For more than a decade, PokerStars has never once succumbed to the pressures of merging onto an online poker network to increase liquidity. Despite its singularity, the brand skyrocketed to the top of the online poker industry’s totem pole, where it floats among the clouds far above any competitors. Now, the day has finally come as PokerStars’ prepares to relinquish its nonconformity, set to merge player bases with sister-site, Full Tilt, next week.
Amaya Gaming, owner of both online poker sites, decided late last year that the time had finally come to merge its operations; not because PokerStars needed a boost, but because Full Tilt has underperformed – compared to its former glory – since its relaunch under Amaya’s acquisitional arm in November 2012.
Prior to being shut down by the feds in April 2011, Full Tilt (under different ownership) was the second largest online poker room in the world; behind PokerStars, of course. It’s reputation took a plunge following Black Friday – due to the duplicity of its previous owners – but was revived in a purchase deal by Amaya.
Even so, it never quite regained its former popularity. Since the relaunch more than three years ago, Full Tilt has steadily fallen in the ranks, now listed by PokerScout as the 14th most trafficked poker site with a 7-day average of 550 players; a far cry from the 12,500 avg experienced by PokerStars.
There was a time when Amaya actually considered dumping the Full Tilt name and software to the highest bidder. Instead, in a Q3 2015 report, Amaya confirmed intentions to stabilize the flagging operation by sharing liquidity with its superior sister-site.

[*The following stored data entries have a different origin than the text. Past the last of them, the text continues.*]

(* ===== verification/ExecFs.v ===== *)
(** * [exec] on the file system, and concrete runs

    The bytes that [Exec] reads are those of a file of the multilevel kernel; a
    machine with enough free pages, on which [copyuvm] and [exec] succeed. *)

From S2P Require Import Prelude Blocks Inode FileIo Vm LazyAlloc Uvm Kvm Exec ExecSpec MlFs MlIo MlDir.

(** the reads of [exec] are the reads of the inode that [namei] found *)
Lemma exec_readi `{DevSw} ip R f off n s :
  let i := icache s !!! ip in
  ml_file s ip R -> dense s ip -> i_type i <> T_DEV -> 0 <= off < 2 ^ 32 -> 0 <= n < 2 ^ 32 ->
  0 <= i_size i -> f = bytes_from (ml_byte s i) 0 (i_size i) ->
  MlIo.readi ip off n s = Ok (Exec.readi f off n, s).
Proof.
  intros i Hf Hd Ht Hoff Hn Hz ->.
  rewrite (ml_readi_ok ip R off n s Hf Hd Ht Hoff Hn). fold i. unfold Exec.readi. rewrite length_bytes_from, Z2Nat.id by lia.
  destruct (_ || _) eqn:E; [done|]. rewrite orb_false_iff, Z.ltb_ge in E. destruct E as [E _]. do 3 f_equal.
  unfold file_bytes. symmetry. apply slice_bytes_from; lia.
Qed.

(** ** A machine with many free pages *)

Fixpoint demo_pages (n : nat) : list Z :=
  match n with O => [pg 0; pg 1; pg 2] | S n' => pg (6 + Z.of_nat n') :: demo_pages n' end.
Fixpoint demo_owner (n : nat) : Z -> kind :=
  match n with O => demo_own | S n' => own_set (pg (6 + Z.of_nat n')) Free (demo_owner n') end.
Fixpoint demo_many (n : nat) : mach :=
  match n with O => demo_mach | S n' => kfreed (pg (6 + Z.of_nat n')) (demo_many n') end.

Lemma demo_layout_ok : layout_ok (H := demo_layout).
Proof. split; by vm_compute. Qed.

Lemma demo_page_ok k : 0 <= k < 16384 -> page_ok (H := demo_layout) (pg k).
Proof.
  intros Hk. unfold page_ok, pg. cbn [end_ demo_layout]. change PGSIZE with 4096. unfold KERNBASE, PHYSTOP.
  split; [Z.div_mod_to_equations; lia|]. split; lia.
Qed.

Lemma demo_detached n k : 6 + Z.of_nat n <= k -> demo_owner n (pg k) = Detached.
Proof.
  induction n as [|n IH]; intros Hk; cbn [demo_owner].
  - unfold demo_own. assert (forall j, j < 6 -> pg k =? pg j = false) as E by (intros j Hj; apply Z.eqb_neq; unfold pg; lia).
    by rewrite !E.
  - rewrite own_set_ne by (unfold pg; lia). apply IH. lia.
Qed.

Lemma demo_length n : length (demo_pages n) = (n + 3)%nat.
Proof. induction n as [|n IH]; cbn [demo_pages length]; [done|]. rewrite IH. lia. Qed.

Lemma demo_many_ok n : Z.of_nat n <= 16000 ->
  vm_inv (H := demo_layout) (demo_owner n) (demo_pages n) [pg 4] (demo_many n) /\ same_proc demo_mach (demo_many n) /\
  forall a, is_user a -> uview (mem (demo_many n)) (pg 4) a = uview demo_mem (pg 4) a.
Proof.
  induction n as [|n IH]; intros Hn; [split; [exact demo_vm_inv | done]|].
  destruct IH as (I & P & V); [lia|]. set (v := pg (6 + Z.of_nat n)).
  assert (page_ok (H := demo_layout) v) as Hv by (apply demo_page_ok; lia).
  assert (returns (kfree (H := demo_layout) v) (demo_many n) (fun _ s' => s' = demo_many (S n) /\
    vm_inv (H := demo_layout) (demo_owner (S n)) (demo_pages (S n)) [pg 4] s' /\ same_proc demo_mach s' /\
    forall a, is_user a -> uview (mem s') (pg 4) a = uview demo_mem (pg 4) a)) as Hk.
  { apply (kfree_ok (H := demo_layout) (demo_owner n) (demo_pages n) [pg 4]); [done | done | by apply demo_detached|].
    intros s' E I' P' _ _ V'. split; [done|]. split; [done|]. split; [by destruct P as (? & ? & ? & ?), P' as (? & ? & ? & ?); split_and!; etrans|].
    intros a Ha. rewrite V' by (done || exact demo_in). by apply V. }
  unfold returns in Hk. rewrite kfree_run in Hk by done. cbn [demo_many]. fold v. tauto.
Qed.

Definition demo_big : mach := demo_many 1200.
Lemma demo_big_ok : vm_inv (H := demo_layout) (demo_owner 1200) (demo_pages 1200) [pg 4] demo_big /\ same_proc demo_mach demo_big /\
  forall a, is_user a -> uview (mem demo_big) (pg 4) a = uview demo_mem (pg 4) a.
Proof. apply demo_many_ok. lia. Qed.

(** forking the process of the demonstration: its page and its reserved page *)
Lemma copyuvm_correct_witness :
  returns (copyuvm (H := demo_layout) (pg 4) 8192) demo_big (fun d s' =>
    d <> 0 /\ d <> pg 4 /\ uview (mem s') d 4095 = Some 0 /\ uview (mem s') d 4096 = Some 0 /\ uview (mem s') d 8192 = None /\
    reserved (vpte (mem s') d 4096) /\ uview (mem s') (pg 4) 4095 = Some 0).
Proof.
  assert (reserved (vpte (mem demo_big) (pg 4) 4096)) as Hres by (split; by vm_compute). revert Hres.
  generalize demo_big_ok (demo_length 1200) demo_in. generalize (demo_owner 1200) (demo_pages 1200) demo_big.
  intros own fl s (I & _ & V) Hfl Hin Hres.
  assert (uview demo_mem (pg 4) 4095 = Some 0 /\ uview demo_mem (pg 4) 4096 = Some 0 /\ uview demo_mem (pg 4) 8192 = None) as (Z1 & Z2 & Z3).
  { unfold uview. rewrite !demo_vpte by done. by vm_compute. }
  assert (forall a, 0 <= a < 16384 -> is_user a) as Hu by (intros; unfold is_user, KERNBASE; lia).
  eapply returns_mono.
  - apply (copyuvm_correct (H := demo_layout) demo_layout_ok own fl [pg 4] s (pg 4) 8192); [exact I | exact Hin|].
    unfold KERNBASE. lia.
  - cbv beta. intros d s' ((_ & K & _) & [(_ & Hl & _)|(Hd & Hnd & _ & _ & Hv & He)]); [exfalso; rewrite Hfl in Hl; vm_compute in Hl; done|].
    split; [done|]. split; [intros ->; by apply Hnd|]. rewrite !Hv by (apply Hu; lia).
    change (4095 / PGSIZE <? up 8192) with true. change (4096 / PGSIZE <? up 8192) with true. change (8192 / PGSIZE <? up 8192) with false.
    rewrite (uview_see (mem s')), (K (pg 4) 4095 Hin), <- uview_see by (apply Hu; lia). rewrite !V by (apply Hu; lia).
    split_and!; [exact Z1 | exact Z2 | reflexivity | | exact Z1]. apply He; [apply Hu; lia | by vm_compute | exact Hres].
Defined.

(** a program of three bytes at address 0, with a data size of eight *)
Definition demo_file : list Z :=
  le32 ELF_MAGIC ++ replicate 20 0 ++ le32 2 ++ le32 52 ++ replicate 12 0 ++ [1; 0] ++ replicate 6 0 ++
  words [ELF_PROG_LOAD; 84; 0; 0; 3; 8; 0; 0] ++ [144; 235; 254].
Definition demo_argv : list (list Z) := [[97]; [98; 99]].

Definition demo_stack : list Z := words [0xffffffff; 2; 12268; 12284; 12280; 0] ++ [98; 99; 0; 0] ++ [97; 0; 0; 0].
Definition demo_runs_as (R : run) : Prop :=
  r_entry R = 2 /\ r_top R = 4096 /\ r_esp R = 12256 /\ map (r_image R) [0; 1; 2; 3] = [144; 235; 254; 0] /\
  map (r_stack R) (seqZ (r_esp R) 32) = demo_stack.
Lemma demo_runs : exists R, runs demo_file demo_argv = Some R /\ demo_runs_as R.
Proof.
  assert (match runs demo_file demo_argv with None => False | Some R => demo_runs_as R end) as H by (vm_compute; split_and!; reflexivity).
  revert H. generalize (runs demo_file demo_argv). intros [R|] H; [by exists R | destruct H].
Qed.

(** the process of the demonstration runs this program *)
Lemma exec_correct_witness :
  returns (exec (H := demo_layout) (Some demo_file) [47; 97] demo_argv) (mktask demo_big [] 0 0 []) (fun r t' =>
    r = 0 /\ calls t' = [FBegin; FIlock; FUnlockPut; FEnd] /\ name t' = [97] /\ eip t' = 2 /\ esp t' = 12256 /\ p_sz (vm t') = 12288 /\
    uview (mem (vm t')) (p_pgdir (vm t')) 0 = Some 144 /\ uview (mem (vm t')) (p_pgdir (vm t')) 3 = Some 0 /\
    uview (mem (vm t')) (p_pgdir (vm t')) 4096 = None /\ uview (mem (vm t')) (p_pgdir (vm t')) 12260 = Some 2).
Proof.
  destruct demo_runs as (R & ER & Hent & Htop & Hesp & Himg & Hst). injection Himg as Hi0 Hi1 Hi2 Hi3.
  generalize demo_big_ok (demo_length 1200). generalize (demo_owner 1200) (demo_pages 1200) demo_big.
  intros own fl s (I & P & V) Hfl. assert (p_pgdir s = pg 4) as Hd by (by destruct P as (_ & Hd & _)).
  eapply returns_mono.
  - apply (exec_correct (H := demo_layout) demo_layout_ok own fl (mktask s [] 0 0 []) [] (Some demo_file) [47; 97] demo_argv).
    + cbn [vm]. rewrite Hd. exact I.
    + apply not_elem_of_nil.
    + intros f [= <-]. split; [by vm_compute|]. apply (bool_decide_unpack _). by vm_compute.
    + repeat constructor.
  - cbv beta zeta. intros r t' (Hc & [(-> & f & R' & [= <-] & ER' & Hrep)|(_ & _ & Hl)]).
    + rewrite ER in ER'. injection ER' as <-. split; [done|]. split; [exact Hc|].
      destruct Hrep as (own' & fl' & _ & _ & _ & _ & Hsz & Hv & He & Hs & Hn). rewrite Hn, He, Hs, Hsz, Hent, Hesp, Htop.
      split; [reflexivity|]. do 3 (split; [reflexivity|]).
      assert (forall a, 0 <= a < 16384 -> is_user a) as Hu by (intros; unfold is_user, KERNBASE; lia).
      rewrite !Hv, Htop by (apply Hu; lia). rewrite Hi0, Hi3. cbv iota.
      assert (r_stack R 12260 = 2) as Hargc.
      { rewrite Hesp in Hst. apply (f_equal (fun l => nth 4 l 0)) in Hst. exact Hst. }
      rewrite Hargc. split_and!; reflexivity.
    + exfalso. specialize (Hl demo_file R eq_refl ER). rewrite Hfl, Htop in Hl. vm_compute in Hl. discriminate Hl.
Defined.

Players were informed late last year of the plan to retire Full Tilt’s software and integrate PokerStars popular poker platform onto the system. Members of Full Tilt would still be able to access the online poker site with their former username and password, with all account information, loyalty points and financial data remaining intact.
Amaya’s plan was – and still is – to provide as smooth a transition as possible for all members of both sites.
According to a recent announcement, Amaya Gaming is finally prepared to make the conversion. The company has announced that the software update will take place one week from today, on Tuesday, May 17, 2016, officially merging PokerStars and Full Tilt onto a single platform and player base.
“Full Tilt players will continue to enjoy the brand experience they love, with the continuation of Full Tilt avatars and innovative rewards, such as The Deal,” Amaya assured its members.
The move won’t make much of an impact on PokerStars, where an extra 500 players or so will only be a bucket of water in the site’s massive pool. For Full Tilt, however, members will have a much greater range of opportunities, including an immensely expanded field of competition at the cash tables, and many more tournaments with substantially higher guarantees up for grabs.
For Amaya, the adjustment will come with more benefits, especially in the economic department. Pooling resources will certainly save the company a lot of money in the long run, while continuing to grow their player base by focusing their attention on the promotion of a single online poker network.